Give back exactly the lines of the data below, starting with the line that has "Definition steps (n" and going on through the line that has "let sum := foldr".

◆ **INPUT FOR THIS TASK**:

· · ·

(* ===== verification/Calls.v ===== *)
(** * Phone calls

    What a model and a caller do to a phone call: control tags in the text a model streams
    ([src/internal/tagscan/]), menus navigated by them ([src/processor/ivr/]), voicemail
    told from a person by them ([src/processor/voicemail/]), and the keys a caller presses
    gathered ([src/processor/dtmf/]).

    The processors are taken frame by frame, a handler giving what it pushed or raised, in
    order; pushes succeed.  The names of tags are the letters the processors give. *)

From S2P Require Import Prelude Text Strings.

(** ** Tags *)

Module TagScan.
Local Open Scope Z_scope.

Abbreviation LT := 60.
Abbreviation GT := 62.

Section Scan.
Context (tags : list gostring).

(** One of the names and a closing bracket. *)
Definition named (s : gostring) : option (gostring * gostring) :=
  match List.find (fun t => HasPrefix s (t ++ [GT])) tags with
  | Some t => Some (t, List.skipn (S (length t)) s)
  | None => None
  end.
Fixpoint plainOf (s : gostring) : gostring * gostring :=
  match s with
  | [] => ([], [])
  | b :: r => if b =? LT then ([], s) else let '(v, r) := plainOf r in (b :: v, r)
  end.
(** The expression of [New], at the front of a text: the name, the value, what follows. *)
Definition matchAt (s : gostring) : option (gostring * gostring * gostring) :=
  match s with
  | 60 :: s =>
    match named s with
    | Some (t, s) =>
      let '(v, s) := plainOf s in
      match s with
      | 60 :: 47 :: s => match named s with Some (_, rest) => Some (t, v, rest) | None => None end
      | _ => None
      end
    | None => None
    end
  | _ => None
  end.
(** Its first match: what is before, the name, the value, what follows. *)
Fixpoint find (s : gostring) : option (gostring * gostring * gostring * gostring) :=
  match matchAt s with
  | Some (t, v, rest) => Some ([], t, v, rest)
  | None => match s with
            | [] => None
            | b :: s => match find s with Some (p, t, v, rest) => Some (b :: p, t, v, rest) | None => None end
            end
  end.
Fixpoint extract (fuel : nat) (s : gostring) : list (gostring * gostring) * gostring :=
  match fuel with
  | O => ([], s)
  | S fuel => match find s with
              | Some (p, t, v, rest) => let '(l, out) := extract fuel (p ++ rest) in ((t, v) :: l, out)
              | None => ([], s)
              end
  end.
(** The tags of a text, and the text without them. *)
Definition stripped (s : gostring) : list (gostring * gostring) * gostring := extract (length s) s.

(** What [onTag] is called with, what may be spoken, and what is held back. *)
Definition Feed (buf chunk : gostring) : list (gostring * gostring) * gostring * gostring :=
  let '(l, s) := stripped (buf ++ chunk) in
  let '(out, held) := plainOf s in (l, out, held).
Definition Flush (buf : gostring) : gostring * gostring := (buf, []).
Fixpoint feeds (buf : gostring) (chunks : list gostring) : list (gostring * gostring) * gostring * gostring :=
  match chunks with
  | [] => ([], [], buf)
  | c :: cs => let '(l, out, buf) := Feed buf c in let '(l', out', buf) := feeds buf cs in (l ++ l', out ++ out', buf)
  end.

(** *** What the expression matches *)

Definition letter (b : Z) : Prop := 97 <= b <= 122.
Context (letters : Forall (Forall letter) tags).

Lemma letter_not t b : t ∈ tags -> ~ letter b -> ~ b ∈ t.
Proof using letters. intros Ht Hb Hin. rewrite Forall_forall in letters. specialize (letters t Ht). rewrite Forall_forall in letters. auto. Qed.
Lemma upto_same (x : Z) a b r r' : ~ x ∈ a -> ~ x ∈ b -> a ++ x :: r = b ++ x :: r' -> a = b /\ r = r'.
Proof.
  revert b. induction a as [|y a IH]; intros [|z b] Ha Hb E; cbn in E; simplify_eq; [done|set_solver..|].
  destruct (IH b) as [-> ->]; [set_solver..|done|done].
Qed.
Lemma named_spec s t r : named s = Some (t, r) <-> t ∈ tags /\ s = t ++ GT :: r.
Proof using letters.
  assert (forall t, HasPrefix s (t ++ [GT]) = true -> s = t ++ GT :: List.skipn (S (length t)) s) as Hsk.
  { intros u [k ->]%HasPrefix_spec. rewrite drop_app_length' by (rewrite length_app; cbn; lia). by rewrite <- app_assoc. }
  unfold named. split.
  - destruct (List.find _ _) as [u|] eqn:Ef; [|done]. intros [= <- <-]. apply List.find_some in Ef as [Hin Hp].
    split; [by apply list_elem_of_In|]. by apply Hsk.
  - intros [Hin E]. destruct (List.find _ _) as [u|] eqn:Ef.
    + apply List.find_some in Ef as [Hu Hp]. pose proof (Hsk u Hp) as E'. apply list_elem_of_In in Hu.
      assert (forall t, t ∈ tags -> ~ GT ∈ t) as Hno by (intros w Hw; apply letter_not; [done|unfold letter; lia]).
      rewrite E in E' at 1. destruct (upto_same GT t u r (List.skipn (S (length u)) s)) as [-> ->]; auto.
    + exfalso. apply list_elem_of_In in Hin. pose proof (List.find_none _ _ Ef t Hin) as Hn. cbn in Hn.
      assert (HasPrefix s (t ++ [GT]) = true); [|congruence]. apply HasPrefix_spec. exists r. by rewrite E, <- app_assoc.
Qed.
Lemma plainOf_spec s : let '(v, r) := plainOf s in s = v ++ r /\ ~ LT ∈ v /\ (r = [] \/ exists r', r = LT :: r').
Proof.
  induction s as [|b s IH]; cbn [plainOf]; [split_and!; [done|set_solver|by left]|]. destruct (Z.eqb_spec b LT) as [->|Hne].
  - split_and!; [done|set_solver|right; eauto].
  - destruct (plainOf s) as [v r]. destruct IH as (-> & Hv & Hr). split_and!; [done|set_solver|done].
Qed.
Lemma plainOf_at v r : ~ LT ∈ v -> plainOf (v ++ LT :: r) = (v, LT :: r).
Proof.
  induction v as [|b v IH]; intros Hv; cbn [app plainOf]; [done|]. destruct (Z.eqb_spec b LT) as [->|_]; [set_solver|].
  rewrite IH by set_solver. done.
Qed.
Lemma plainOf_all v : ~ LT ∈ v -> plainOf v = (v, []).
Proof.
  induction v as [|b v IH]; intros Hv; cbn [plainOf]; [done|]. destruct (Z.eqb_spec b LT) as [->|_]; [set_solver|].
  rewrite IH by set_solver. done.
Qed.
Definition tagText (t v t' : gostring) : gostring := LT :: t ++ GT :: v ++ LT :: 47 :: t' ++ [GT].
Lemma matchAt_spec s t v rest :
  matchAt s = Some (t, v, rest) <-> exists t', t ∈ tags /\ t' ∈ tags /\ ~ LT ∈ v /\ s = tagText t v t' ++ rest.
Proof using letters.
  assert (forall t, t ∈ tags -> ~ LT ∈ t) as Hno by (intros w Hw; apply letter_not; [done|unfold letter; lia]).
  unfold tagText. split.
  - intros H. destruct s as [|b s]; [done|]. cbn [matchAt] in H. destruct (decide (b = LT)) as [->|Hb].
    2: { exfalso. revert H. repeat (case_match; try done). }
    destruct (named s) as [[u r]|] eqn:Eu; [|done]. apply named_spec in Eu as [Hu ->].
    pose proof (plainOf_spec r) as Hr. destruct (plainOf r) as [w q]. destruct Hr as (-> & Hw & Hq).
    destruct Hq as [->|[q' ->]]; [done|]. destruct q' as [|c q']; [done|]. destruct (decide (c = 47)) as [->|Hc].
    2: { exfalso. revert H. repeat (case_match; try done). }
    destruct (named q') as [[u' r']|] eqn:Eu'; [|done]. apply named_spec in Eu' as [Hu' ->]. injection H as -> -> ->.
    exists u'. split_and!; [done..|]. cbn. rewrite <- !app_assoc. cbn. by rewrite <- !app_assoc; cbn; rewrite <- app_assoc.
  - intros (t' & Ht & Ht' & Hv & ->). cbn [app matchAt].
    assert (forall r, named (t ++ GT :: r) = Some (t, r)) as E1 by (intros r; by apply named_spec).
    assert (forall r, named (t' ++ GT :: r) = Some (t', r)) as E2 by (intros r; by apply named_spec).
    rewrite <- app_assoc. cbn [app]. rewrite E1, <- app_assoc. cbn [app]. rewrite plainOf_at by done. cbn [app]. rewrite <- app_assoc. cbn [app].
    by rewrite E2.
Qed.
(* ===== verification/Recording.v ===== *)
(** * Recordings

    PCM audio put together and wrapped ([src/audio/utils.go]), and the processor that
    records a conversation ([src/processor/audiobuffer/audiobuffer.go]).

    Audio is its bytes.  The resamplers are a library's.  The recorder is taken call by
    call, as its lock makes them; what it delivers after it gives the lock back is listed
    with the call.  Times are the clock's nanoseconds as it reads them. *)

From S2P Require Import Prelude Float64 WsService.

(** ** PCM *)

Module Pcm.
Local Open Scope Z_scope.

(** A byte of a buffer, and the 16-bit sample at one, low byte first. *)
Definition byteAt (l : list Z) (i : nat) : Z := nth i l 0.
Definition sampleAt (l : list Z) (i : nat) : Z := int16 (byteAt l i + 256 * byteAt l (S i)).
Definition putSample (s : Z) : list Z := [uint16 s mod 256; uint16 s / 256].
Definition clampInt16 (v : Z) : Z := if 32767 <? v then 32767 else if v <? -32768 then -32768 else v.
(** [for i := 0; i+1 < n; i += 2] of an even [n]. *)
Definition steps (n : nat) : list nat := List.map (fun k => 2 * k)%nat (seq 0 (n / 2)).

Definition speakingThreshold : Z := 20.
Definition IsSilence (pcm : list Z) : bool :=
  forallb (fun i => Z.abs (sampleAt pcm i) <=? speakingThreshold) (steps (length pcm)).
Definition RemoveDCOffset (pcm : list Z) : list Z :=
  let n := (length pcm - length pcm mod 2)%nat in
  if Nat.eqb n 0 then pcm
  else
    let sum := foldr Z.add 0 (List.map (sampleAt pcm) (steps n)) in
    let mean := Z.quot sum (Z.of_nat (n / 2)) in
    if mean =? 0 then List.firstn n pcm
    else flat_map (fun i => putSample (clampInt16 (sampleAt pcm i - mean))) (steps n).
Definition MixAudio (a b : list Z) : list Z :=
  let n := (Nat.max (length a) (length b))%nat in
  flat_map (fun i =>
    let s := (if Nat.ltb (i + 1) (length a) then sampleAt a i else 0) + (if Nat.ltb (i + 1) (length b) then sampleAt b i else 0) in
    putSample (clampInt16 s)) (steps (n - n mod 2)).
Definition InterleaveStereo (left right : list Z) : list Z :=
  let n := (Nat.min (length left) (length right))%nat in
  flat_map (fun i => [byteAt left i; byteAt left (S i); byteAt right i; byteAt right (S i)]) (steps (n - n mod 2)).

· · ·

◆ **ANSWER TO THE PROBLEM**:
Definition steps (n : nat) : list nat := List.map (fun k => 2 * k)%nat (seq 0 (n / 2)).

Definition speakingThreshold : Z := 20.
Definition IsSilence (pcm : list Z) : bool :=
  forallb (fun i => Z.abs (sampleAt pcm i) <=? speakingThreshold) (steps (length pcm)).
Definition RemoveDCOffset (pcm : list Z) : list Z :=
  let n := (length pcm - length pcm mod 2)%nat in
  if Nat.eqb n 0 then pcm
  else
    let sum := foldr Z.add 0 (List.map (sampleAt pcm) (steps n)) in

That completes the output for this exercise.